Material provided: Begin

(** Page sizes. The accepted values are exactly the numerals of 1 to 200 without leading
    zeros, each read as its value; an absent parameter means fifty; everything else is refused. *)
Theorem ParseLimit_spec values v :
  ParseLimit values = Ok v ↔
  (values = [] ∧ v = mkLimit "" DefaultLimit) ∨
  (∃ n, 1 ≤ n ≤ MaxLimit ∧ values = [pretty n] ∧ v = mkLimit (pretty n) n).
Proof.
  split.
  - unfold ParseLimit. destruct values as [|raw [|]]; [intros [= <-]; by left| |done].
    intros Hp. right. case_bool_decide; [done|]. case_bool_decide; [done|].
    destruct (isCanonicalDecimal raw) eqn:Hc; [|done]. simpl in Hp.
    unfold Atoi in Hp. destruct (_ <? 2 ^ 63); [|done].
    destruct ((decimal_value (chars raw) <? 1) || _) eqn:Hr; [done|].
    apply orb_false_iff in Hr as [Hr1%Z.ltb_ge Hr2%Z.ltb_ge]. unfold MaxLimit in *. simplify_eq.
    destruct (limit_numeral (decimal_value (chars raw))) as (_ & Hn & He); [lia|].
    assert (raw = pretty (decimal_value (chars raw))) as E.
    { apply chars_inj, canonical_inj; [by apply isCanonicalDecimal_canonical|done..]. }
    exists (decimal_value (chars raw)). by rewrite <- E.
  - intros [[-> ->]|(n & Hn & -> & ->)]; [done|]. by apply limit_numeral.
Qed.

(** ** A codec and the properties on an issued cursor *)

(** Documents as lists of text fields. *)
Definition triple_fields (p : option (string * string * string)) : list string :=
  match p with Some (a, b, c) => ["1"; a; b; c] | None => ["0"; ""; ""; ""] end.
Definition triple_unfields (f a b c : string) : option (string * string * string) :=
  if bool_decide (f = "1") then Some (a, b, c) else None.

Definition pair_fields (p : option (Z * string)) : list string :=
  match p with Some (n, s) => [format_bits n; s] | None => [""; ""] end.
Definition pair_unfields (n s : string) : option (Z * string) := (λ n, (n, s)) <$> parse_bits n.

Lemma triple_roundtrip p :
  match triple_fields p with [f; a; b; c] => triple_unfields f a b c = p | _ => False end.
Proof. by destruct p as [[[a b] c]|]. Qed.

Lemma pair_roundtrip p :
  match pair_fields p with [n; s] => pair_unfields n s = p | _ => False end.
Proof. destruct p as [[n s]|]; [|done]. unfold pair_unfields. simpl. by rewrite parse_format_bits. Qed.

Fixpoint flat (l : list (string * string)) : list string :=
  match l with [] => [] | (a, b) :: l' => a :: b :: flat l' end.
Fixpoint unflat (l : list string) : list (string * string) :=
  match l with a :: b :: l' => (a, b) :: unflat l' | _ => [] end.

Lemma unflat_flat l : unflat (flat l) = l.
Proof. induction l as [|[a b] l IH]; [done|]. simpl. by rewrite IH. Qed.

Definition envelope_fields (e : envelope) : string :=
  fields ([nv_endpoint e; nv_scope e; nv_ordering e; nv_direction e] ++ triple_fields (nv_tag e) ++
          pair_fields (nv_task e) ++ pair_fields (nv_audit e) ++ pair_fields (nv_environment e) ++
          pair_fields (nv_secret e) ++ pair_fields (nv_version e) ++ flat (map_to_list (nv_filters e))).

Definition envelope_unfields (s : string) : option envelope :=
  match unfields s [] with
  | Some (ep :: sc :: ord :: dr :: f :: a :: b :: c :: n1 :: s1 :: n2 :: s2 :: n3 :: s3 :: n4 :: s4
          :: n5 :: s5 :: l) =>
      Some (mkEnvelope ep sc ord dr (list_to_map (unflat l)) (triple_unfields f a b c)
              (pair_unfields n1 s1) (pair_unfields n2 s2) (pair_unfields n3 s3)
              (pair_unfields n4 s4) (pair_unfields n5 s5))
  | _ => None
  end.

Definition toy_mac (m : string) : string := "#" +:+ of_chars (take 24 (reverse (chars m))).

(** The tokens of Fixtures with short authentication codes. *)
Definition token_short : TokenCodec.
Proof.
  refine {| hmac a k m := toy_mac m;
            header_json := header_fields; claims_json := claims_fields;
            header_decode := header_unfields; claims_decode := claims_unfields;
            json_text _ := True |}; try done.
  - apply (@header_roundtrip token_fields).
  - apply (@claims_roundtrip token_fields).
  - apply (@header_json_nonempty token_fields).
  - apply (@claims_json_nonempty token_fields).
Defined.

Definition cursor_fields : @CursorCodec token_short.
Proof.
  refine (@Build_CursorCodec token_short envelope_fields envelope_unfields _).
  intros [ep sc ord dr fl tg p1 p2 p3 p4 p5] _. unfold envelope_unfields, envelope_fields.
  rewrite unfields_fields. simpl.
  pose proof (triple_roundtrip tg) as Ht. pose proof (pair_roundtrip p1) as H1.
  pose proof (pair_roundtrip p2) as H2. pose proof (pair_roundtrip p3) as H3.
  pose proof (pair_roundtrip p4) as H4. pose proof (pair_roundtrip p5) as H5.
  destruct (triple_fields tg) as [|? [|? [|? [|? [|]]]]]; try done.
  destruct (pair_fields p1) as [|? [|? [|]]]; try done.
  destruct (pair_fields p2) as [|? [|? [|]]]; try done.
  destruct (pair_fields p3) as [|? [|? [|]]]; try done.
  destruct (pair_fields p4) as [|? [|? [|]]]; try done.
  destruct (pair_fields p5) as [|? [|? [|]]]; try done.
  simpl. rewrite unflat_flat, list_to_map_to_list. by subst.
Defined.

Section witnesses.
#[local] Existing Instances token_short cursor_fields.

Definition fx_cursors (id : string) : CursorKeyring := mkCursorKeyring {[id := fx_hex]} id.
Definition fx_gateway : Identity := mkIdentity "gateway" "team" "op".
Definition fx_issue : EncodeIssue :=
  mkIssue EndpointGatewayTasks fx_gateway OrderingTasksDesc {["team_id" := "team"]} None
    (Some (2000, "t2")) None None None None.

(** The ring of one 32 byte key under [id]. *)
Definition fx_ring (id : string) : CursorKeyring :=
  default (mkCursorKeyring ∅ "") (LoadRotatingCursorKeyring (H := json_plain) id fx_hex "").

Lemma fx_ring_ok id k :
  LoadRotatingCursorKeyring (H := json_plain) id fx_hex "" = Some k → cursor_ring_ok k.
Proof.
  unfold LoadRotatingCursorKeyring. intros Hl. destruct (valid_key_id _) eqn:Ev; [|done].
  simpl in Hl. destruct (decodeCursorKey fx_hex) as [key|] eqn:Ed; [|done]. simplify_eq/=.
  apply decodeCursorKey_length in Ed.
  constructor; simpl; rewrite ?lookup_singleton_eq, ?map_size_singleton; [by eexists|..|unfold maxKeyCount; lia];
    by intros ? ? [<- <-]%lookup_singleton_Some.
Qed.

Lemma fx_issue_fits : envelope_fits json_text (envelope_of fx_issue).
Proof.
  assert (in_int64 2000) as Hn by (unfold in_int64; lia).
  do 4 (split; [exact I|]). split; [intros k v _; split; exact I|].
  split; [intros a b c _; split; [exact I|split; exact I]|].
  intros n s [E|[E|[E|[E|E]]]]; cbn in E; [|discriminate E..].
  injection E as <- _. split; [exact Hn|exact I].
Qed.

Material provided: End

** Exercise directions **
Would you print all of the entries exactly as they stand?

** Answer space **
(** Page sizes. The accepted values are exactly the numerals of 1 to 200 without leading
    zeros, each read as its value; an absent parameter means fifty; everything else is refused. *)
Theorem ParseLimit_spec values v :
  ParseLimit values = Ok v ↔
  (values = [] ∧ v = mkLimit "" DefaultLimit) ∨
  (∃ n, 1 ≤ n ≤ MaxLimit ∧ values = [pretty n] ∧ v = mkLimit (pretty n) n).
Proof.
  split.
  - unfold ParseLimit. destruct values as [|raw [|]]; [intros [= <-]; by left| |done].
    intros Hp. right. case_bool_decide; [done|]. case_bool_decide; [done|].
    destruct (isCanonicalDecimal raw) eqn:Hc; [|done]. simpl in Hp.
    unfold Atoi in Hp. destruct (_ <? 2 ^ 63); [|done].
    destruct ((decimal_value (chars raw) <? 1) || _) eqn:Hr; [done|].
    apply orb_false_iff in Hr as [Hr1%Z.ltb_ge Hr2%Z.ltb_ge]. unfold MaxLimit in *. simplify_eq.
    destruct (limit_numeral (decimal_value (chars raw))) as (_ & Hn & He); [lia|].
    assert (raw = pretty (decimal_value (chars raw))) as E.
    { apply chars_inj, canonical_inj; [by apply isCanonicalDecimal_canonical|done..]. }
    exists (decimal_value (chars raw)). by rewrite <- E.
  - intros [[-> ->]|(n & Hn & -> & ->)]; [done|]. by apply limit_numeral.
Qed.

(** ** A codec and the properties on an issued cursor *)

(** Documents as lists of text fields. *)
Definition triple_fields (p : option (string * string * string)) : list string :=
  match p with Some (a, b, c) => ["1"; a; b; c] | None => ["0"; ""; ""; ""] end.
Definition triple_unfields (f a b c : string) : option (string * string * string) :=
  if bool_decide (f = "1") then Some (a, b, c) else None.

Definition pair_fields (p : option (Z * string)) : list string :=
  match p with Some (n, s) => [format_bits n; s] | None => [""; ""] end.
Definition pair_unfields (n s : string) : option (Z * string) := (λ n, (n, s)) <$> parse_bits n.

Lemma triple_roundtrip p :
  match triple_fields p with [f; a; b; c] => triple_unfields f a b c = p | _ => False end.
Proof. by destruct p as [[[a b] c]|]. Qed.

Lemma pair_roundtrip p :
  match pair_fields p with [n; s] => pair_unfields n s = p | _ => False end.
Proof. destruct p as [[n s]|]; [|done]. unfold pair_unfields. simpl. by rewrite parse_format_bits. Qed.

Fixpoint flat (l : list (string * string)) : list string :=
  match l with [] => [] | (a, b) :: l' => a :: b :: flat l' end.
Fixpoint unflat (l : list string) : list (string * string) :=
  match l with a :: b :: l' => (a, b) :: unflat l' | _ => [] end.

Lemma unflat_flat l : unflat (flat l) = l.
Proof. induction l as [|[a b] l IH]; [done|]. simpl. by rewrite IH. Qed.

Definition envelope_fields (e : envelope) : string :=
  fields ([nv_endpoint e; nv_scope e; nv_ordering e; nv_direction e] ++ triple_fields (nv_tag e) ++
          pair_fields (nv_task e) ++ pair_fields (nv_audit e) ++ pair_fields (nv_environment e) ++
          pair_fields (nv_secret e) ++ pair_fields (nv_version e) ++ flat (map_to_list (nv_filters e))).

Definition envelope_unfields (s : string) : option envelope :=
  match unfields s [] with
  | Some (ep :: sc :: ord :: dr :: f :: a :: b :: c :: n1 :: s1 :: n2 :: s2 :: n3 :: s3 :: n4 :: s4
          :: n5 :: s5 :: l) =>
      Some (mkEnvelope ep sc ord dr (list_to_map (unflat l)) (triple_unfields f a b c)
              (pair_unfields n1 s1) (pair_unfields n2 s2) (pair_unfields n3 s3)
              (pair_unfields n4 s4) (pair_unfields n5 s5))
  | _ => None
  end.

Definition toy_mac (m : string) : string := "#" +:+ of_chars (take 24 (reverse (chars m))).

(** The tokens of Fixtures with short authentication codes. *)
Definition token_short : TokenCodec.
Proof.
  refine {| hmac a k m := toy_mac m;
            header_json := header_fields; claims_json := claims_fields;
            header_decode := header_unfields; claims_decode := claims_unfields;
            json_text _ := True |}; try done.
  - apply (@header_roundtrip token_fields).
  - apply (@claims_roundtrip token_fields).
  - apply (@header_json_nonempty token_fields).
  - apply (@claims_json_nonempty token_fields).
Defined.

Definition cursor_fields : @CursorCodec token_short.
Proof.
  refine (@Build_CursorCodec token_short envelope_fields envelope_unfields _).
  intros [ep sc ord dr fl tg p1 p2 p3 p4 p5] _. unfold envelope_unfields, envelope_fields.
  rewrite unfields_fields. simpl.
  pose proof (triple_roundtrip tg) as Ht. pose proof (pair_roundtrip p1) as H1.
  pose proof (pair_roundtrip p2) as H2. pose proof (pair_roundtrip p3) as H3.
  pose proof (pair_roundtrip p4) as H4. pose proof (pair_roundtrip p5) as H5.
  destruct (triple_fields tg) as [|? [|? [|? [|? [|]]]]]; try done.
  destruct (pair_fields p1) as [|? [|? [|]]]; try done.
  destruct (pair_fields p2) as [|? [|? [|]]]; try done.
  destruct (pair_fields p3) as [|? [|? [|]]]; try done.
  destruct (pair_fields p4) as [|? [|? [|]]]; try done.
  destruct (pair_fields p5) as [|? [|? [|]]]; try done.
  simpl. rewrite unflat_flat, list_to_map_to_list. by subst.
Defined.

Section witnesses.
#[local] Existing Instances token_short cursor_fields.

Definition fx_cursors (id : string) : CursorKeyring := mkCursorKeyring {[id := fx_hex]} id.
Definition fx_gateway : Identity := mkIdentity "gateway" "team" "op".
Definition fx_issue : EncodeIssue :=
  mkIssue EndpointGatewayTasks fx_gateway OrderingTasksDesc {["team_id" := "team"]} None
    (Some (2000, "t2")) None None None None.

(** The ring of one 32 byte key under [id]. *)
Definition fx_ring (id : string) : CursorKeyring :=
  default (mkCursorKeyring ∅ "") (LoadRotatingCursorKeyring (H := json_plain) id fx_hex "").

Lemma fx_ring_ok id k :
  LoadRotatingCursorKeyring (H := json_plain) id fx_hex "" = Some k → cursor_ring_ok k.
Proof.
  unfold LoadRotatingCursorKeyring. intros Hl. destruct (valid_key_id _) eqn:Ev; [|done].
  simpl in Hl. destruct (decodeCursorKey fx_hex) as [key|] eqn:Ed; [|done]. simplify_eq/=.
  apply decodeCursorKey_length in Ed.
  constructor; simpl; rewrite ?lookup_singleton_eq, ?map_size_singleton; [by eexists|..|unfold maxKeyCount; lia];
    by intros ? ? [<- <-]%lookup_singleton_Some.
Qed.

Lemma fx_issue_fits : envelope_fits json_text (envelope_of fx_issue).
Proof.
  assert (in_int64 2000) as Hn by (unfold in_int64; lia).
  do 4 (split; [exact I|]). split; [intros k v _; split; exact I|].
  split; [intros a b c _; split; [exact I|split; exact I]|].
  intros n s [E|[E|[E|[E|E]]]]; cbn in E; [|discriminate E..].
  injection E as <- _. split; [exact Hn|exact I].
Qed.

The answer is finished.